Scan the entries that follow for the word "Finalize", then report every line in which it appears.

[Supplied data — start]

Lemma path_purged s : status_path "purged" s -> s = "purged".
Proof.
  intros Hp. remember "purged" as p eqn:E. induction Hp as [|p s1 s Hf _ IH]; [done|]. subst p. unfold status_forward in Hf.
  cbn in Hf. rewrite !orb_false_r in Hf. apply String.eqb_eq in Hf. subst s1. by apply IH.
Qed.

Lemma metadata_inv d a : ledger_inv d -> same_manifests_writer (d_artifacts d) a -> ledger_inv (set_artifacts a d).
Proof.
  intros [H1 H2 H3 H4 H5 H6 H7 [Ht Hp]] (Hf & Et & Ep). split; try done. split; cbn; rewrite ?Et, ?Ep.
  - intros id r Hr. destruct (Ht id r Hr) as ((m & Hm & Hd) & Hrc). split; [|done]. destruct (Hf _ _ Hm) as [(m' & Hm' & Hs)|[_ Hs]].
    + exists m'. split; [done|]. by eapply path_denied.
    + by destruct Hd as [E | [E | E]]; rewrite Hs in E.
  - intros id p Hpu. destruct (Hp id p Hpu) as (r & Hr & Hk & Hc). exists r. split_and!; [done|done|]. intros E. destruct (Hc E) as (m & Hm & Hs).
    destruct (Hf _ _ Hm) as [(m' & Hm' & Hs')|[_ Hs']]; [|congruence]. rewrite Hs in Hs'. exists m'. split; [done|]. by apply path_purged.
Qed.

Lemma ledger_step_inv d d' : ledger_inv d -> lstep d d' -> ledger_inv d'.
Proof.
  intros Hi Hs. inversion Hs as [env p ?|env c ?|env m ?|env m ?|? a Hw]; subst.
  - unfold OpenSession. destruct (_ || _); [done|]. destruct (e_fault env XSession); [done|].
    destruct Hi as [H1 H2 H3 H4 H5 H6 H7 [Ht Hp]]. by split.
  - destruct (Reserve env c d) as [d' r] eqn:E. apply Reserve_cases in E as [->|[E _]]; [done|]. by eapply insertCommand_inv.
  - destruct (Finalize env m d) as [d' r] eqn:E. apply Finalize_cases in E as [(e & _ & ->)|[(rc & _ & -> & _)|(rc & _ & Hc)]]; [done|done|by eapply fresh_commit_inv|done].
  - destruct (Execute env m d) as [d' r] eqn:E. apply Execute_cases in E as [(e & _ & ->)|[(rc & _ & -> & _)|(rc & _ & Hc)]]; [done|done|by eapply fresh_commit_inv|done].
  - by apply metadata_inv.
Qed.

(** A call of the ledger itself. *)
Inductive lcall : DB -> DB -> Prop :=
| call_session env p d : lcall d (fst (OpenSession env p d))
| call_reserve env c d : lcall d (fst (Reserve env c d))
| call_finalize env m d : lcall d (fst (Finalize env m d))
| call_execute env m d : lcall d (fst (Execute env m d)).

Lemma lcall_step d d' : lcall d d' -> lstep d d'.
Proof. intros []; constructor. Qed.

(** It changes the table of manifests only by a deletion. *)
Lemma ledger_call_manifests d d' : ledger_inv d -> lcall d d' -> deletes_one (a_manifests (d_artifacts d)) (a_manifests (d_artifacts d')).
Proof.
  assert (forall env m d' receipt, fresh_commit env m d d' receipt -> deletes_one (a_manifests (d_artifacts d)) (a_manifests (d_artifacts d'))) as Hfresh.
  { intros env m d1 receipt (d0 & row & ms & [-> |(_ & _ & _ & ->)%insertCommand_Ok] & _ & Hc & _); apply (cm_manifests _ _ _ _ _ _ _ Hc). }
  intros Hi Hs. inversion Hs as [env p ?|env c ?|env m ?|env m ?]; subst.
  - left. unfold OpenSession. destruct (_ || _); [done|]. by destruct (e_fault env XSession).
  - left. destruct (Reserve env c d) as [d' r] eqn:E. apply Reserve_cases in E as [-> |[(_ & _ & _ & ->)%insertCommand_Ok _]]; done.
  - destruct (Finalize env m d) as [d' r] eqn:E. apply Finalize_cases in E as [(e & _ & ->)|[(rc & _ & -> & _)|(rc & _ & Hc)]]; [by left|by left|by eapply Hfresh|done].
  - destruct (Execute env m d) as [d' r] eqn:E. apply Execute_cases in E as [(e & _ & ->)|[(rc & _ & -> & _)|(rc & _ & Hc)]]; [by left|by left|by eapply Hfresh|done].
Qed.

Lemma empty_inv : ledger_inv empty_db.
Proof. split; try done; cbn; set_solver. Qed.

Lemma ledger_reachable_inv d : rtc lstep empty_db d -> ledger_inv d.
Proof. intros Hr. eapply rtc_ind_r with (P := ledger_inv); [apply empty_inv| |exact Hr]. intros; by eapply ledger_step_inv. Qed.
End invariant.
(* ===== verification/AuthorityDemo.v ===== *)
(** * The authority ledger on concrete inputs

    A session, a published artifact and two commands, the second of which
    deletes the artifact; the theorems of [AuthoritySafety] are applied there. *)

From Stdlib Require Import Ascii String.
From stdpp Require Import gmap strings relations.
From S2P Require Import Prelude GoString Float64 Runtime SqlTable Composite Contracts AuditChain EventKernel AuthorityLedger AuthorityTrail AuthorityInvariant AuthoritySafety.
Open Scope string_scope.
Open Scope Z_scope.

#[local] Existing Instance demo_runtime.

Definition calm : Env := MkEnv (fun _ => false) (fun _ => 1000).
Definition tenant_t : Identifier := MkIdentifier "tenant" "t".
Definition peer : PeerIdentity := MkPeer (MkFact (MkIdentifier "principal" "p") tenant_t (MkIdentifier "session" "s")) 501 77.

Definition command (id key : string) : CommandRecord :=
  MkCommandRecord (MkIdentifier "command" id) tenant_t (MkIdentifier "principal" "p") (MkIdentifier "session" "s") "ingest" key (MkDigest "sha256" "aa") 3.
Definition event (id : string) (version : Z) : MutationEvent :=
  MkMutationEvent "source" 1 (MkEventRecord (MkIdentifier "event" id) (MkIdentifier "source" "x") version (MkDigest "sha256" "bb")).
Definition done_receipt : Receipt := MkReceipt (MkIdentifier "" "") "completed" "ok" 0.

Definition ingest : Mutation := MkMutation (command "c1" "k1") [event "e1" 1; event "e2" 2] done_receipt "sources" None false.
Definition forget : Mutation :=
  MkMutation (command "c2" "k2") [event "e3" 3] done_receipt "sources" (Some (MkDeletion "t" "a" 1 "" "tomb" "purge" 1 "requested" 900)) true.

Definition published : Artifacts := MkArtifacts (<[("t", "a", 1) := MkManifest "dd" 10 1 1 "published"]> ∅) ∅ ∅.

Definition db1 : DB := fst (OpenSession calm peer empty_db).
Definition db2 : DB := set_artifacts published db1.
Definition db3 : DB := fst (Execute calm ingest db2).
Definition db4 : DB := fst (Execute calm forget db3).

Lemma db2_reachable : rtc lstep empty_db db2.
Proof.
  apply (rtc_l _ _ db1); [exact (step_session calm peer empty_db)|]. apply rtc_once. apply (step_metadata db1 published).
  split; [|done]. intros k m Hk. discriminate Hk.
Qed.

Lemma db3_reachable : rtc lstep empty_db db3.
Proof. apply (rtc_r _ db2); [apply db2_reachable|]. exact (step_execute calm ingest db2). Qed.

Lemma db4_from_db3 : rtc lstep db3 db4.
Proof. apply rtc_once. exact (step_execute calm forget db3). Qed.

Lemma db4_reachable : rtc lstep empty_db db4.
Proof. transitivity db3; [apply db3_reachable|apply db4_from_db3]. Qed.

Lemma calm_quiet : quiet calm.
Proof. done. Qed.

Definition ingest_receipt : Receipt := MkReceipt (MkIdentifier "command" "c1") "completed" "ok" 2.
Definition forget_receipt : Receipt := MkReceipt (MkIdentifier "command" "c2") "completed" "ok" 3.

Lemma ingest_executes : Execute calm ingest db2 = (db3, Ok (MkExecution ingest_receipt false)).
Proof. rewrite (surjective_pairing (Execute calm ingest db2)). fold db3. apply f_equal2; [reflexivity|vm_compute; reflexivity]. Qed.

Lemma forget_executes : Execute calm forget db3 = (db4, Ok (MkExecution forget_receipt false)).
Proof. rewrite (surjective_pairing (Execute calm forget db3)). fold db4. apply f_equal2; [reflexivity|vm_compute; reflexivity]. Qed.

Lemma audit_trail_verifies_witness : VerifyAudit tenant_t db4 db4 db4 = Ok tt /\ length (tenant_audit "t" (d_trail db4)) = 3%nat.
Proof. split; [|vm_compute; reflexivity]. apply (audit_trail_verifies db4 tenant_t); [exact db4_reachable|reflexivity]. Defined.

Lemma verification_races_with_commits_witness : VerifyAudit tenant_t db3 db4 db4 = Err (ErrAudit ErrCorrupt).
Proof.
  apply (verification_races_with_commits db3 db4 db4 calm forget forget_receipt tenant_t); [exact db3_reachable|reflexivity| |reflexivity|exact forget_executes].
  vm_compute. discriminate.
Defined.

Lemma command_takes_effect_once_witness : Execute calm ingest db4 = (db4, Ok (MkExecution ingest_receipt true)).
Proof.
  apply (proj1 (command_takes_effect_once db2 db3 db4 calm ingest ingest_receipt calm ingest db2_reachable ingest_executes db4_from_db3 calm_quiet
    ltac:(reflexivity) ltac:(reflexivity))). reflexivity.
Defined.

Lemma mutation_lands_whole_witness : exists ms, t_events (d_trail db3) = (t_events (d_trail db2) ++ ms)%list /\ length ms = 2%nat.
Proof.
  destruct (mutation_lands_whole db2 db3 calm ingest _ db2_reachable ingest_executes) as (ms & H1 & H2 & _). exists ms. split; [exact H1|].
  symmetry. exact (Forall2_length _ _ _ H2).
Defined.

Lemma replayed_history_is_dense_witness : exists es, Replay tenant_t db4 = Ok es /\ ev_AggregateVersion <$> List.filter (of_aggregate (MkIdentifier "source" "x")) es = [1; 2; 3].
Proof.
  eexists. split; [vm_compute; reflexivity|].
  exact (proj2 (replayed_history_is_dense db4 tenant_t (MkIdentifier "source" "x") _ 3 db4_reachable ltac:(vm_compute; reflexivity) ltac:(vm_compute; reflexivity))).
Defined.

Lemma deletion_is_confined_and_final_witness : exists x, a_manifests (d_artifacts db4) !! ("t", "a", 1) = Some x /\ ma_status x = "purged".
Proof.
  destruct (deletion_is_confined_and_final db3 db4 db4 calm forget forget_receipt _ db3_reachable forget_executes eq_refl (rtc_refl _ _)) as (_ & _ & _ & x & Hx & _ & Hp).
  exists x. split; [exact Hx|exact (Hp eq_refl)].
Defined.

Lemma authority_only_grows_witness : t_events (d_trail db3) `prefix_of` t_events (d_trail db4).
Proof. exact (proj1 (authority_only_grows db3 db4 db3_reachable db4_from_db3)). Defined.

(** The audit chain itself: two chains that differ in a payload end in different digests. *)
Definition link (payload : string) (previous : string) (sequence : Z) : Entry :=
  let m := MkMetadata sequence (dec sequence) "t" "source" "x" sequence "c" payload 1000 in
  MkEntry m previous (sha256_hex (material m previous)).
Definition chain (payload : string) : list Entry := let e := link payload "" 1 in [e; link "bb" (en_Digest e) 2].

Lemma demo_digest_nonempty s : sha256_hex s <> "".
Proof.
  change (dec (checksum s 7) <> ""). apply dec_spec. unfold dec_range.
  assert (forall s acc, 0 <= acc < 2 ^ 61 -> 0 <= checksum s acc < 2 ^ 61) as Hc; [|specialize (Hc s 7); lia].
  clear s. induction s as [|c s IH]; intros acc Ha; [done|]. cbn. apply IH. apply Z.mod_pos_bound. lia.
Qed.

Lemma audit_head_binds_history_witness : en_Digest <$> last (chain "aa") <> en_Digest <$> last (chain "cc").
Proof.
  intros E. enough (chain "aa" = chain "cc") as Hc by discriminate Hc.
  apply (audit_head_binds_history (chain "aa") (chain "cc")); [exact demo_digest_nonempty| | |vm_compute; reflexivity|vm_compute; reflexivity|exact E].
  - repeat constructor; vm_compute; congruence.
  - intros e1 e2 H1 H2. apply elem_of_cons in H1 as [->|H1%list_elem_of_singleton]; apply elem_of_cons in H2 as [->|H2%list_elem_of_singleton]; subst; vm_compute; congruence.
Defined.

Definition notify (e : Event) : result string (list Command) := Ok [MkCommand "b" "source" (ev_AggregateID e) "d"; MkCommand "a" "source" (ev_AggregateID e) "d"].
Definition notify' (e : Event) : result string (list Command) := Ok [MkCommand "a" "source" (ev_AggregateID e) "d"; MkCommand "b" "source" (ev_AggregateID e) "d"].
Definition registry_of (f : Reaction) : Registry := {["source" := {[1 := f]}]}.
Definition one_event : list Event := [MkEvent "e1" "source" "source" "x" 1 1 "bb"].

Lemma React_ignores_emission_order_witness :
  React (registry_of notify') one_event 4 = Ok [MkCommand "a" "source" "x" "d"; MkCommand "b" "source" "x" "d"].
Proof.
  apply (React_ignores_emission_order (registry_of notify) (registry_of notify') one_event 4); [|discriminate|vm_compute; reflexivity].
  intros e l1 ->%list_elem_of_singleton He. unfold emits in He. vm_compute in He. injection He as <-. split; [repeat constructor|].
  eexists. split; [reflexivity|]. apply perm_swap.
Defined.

[Supplied data — finish]

# Exercise result
  - destruct (Finalize env m d) as [d' r] eqn:E. apply Finalize_cases in E as [(e & _ & ->)|[(rc & _ & -> & _)|(rc & _ & Hc)]]; [done|done|by eapply fresh_commit_inv|done].
| call_finalize env m d : lcall d (fst (Finalize env m d))
  - destruct (Finalize env m d) as [d' r] eqn:E. apply Finalize_cases in E as [(e & _ & ->)|[(rc & _ & -> & _)|(rc & _ & Hc)]]; [by left|by left|by eapply Hfresh|done].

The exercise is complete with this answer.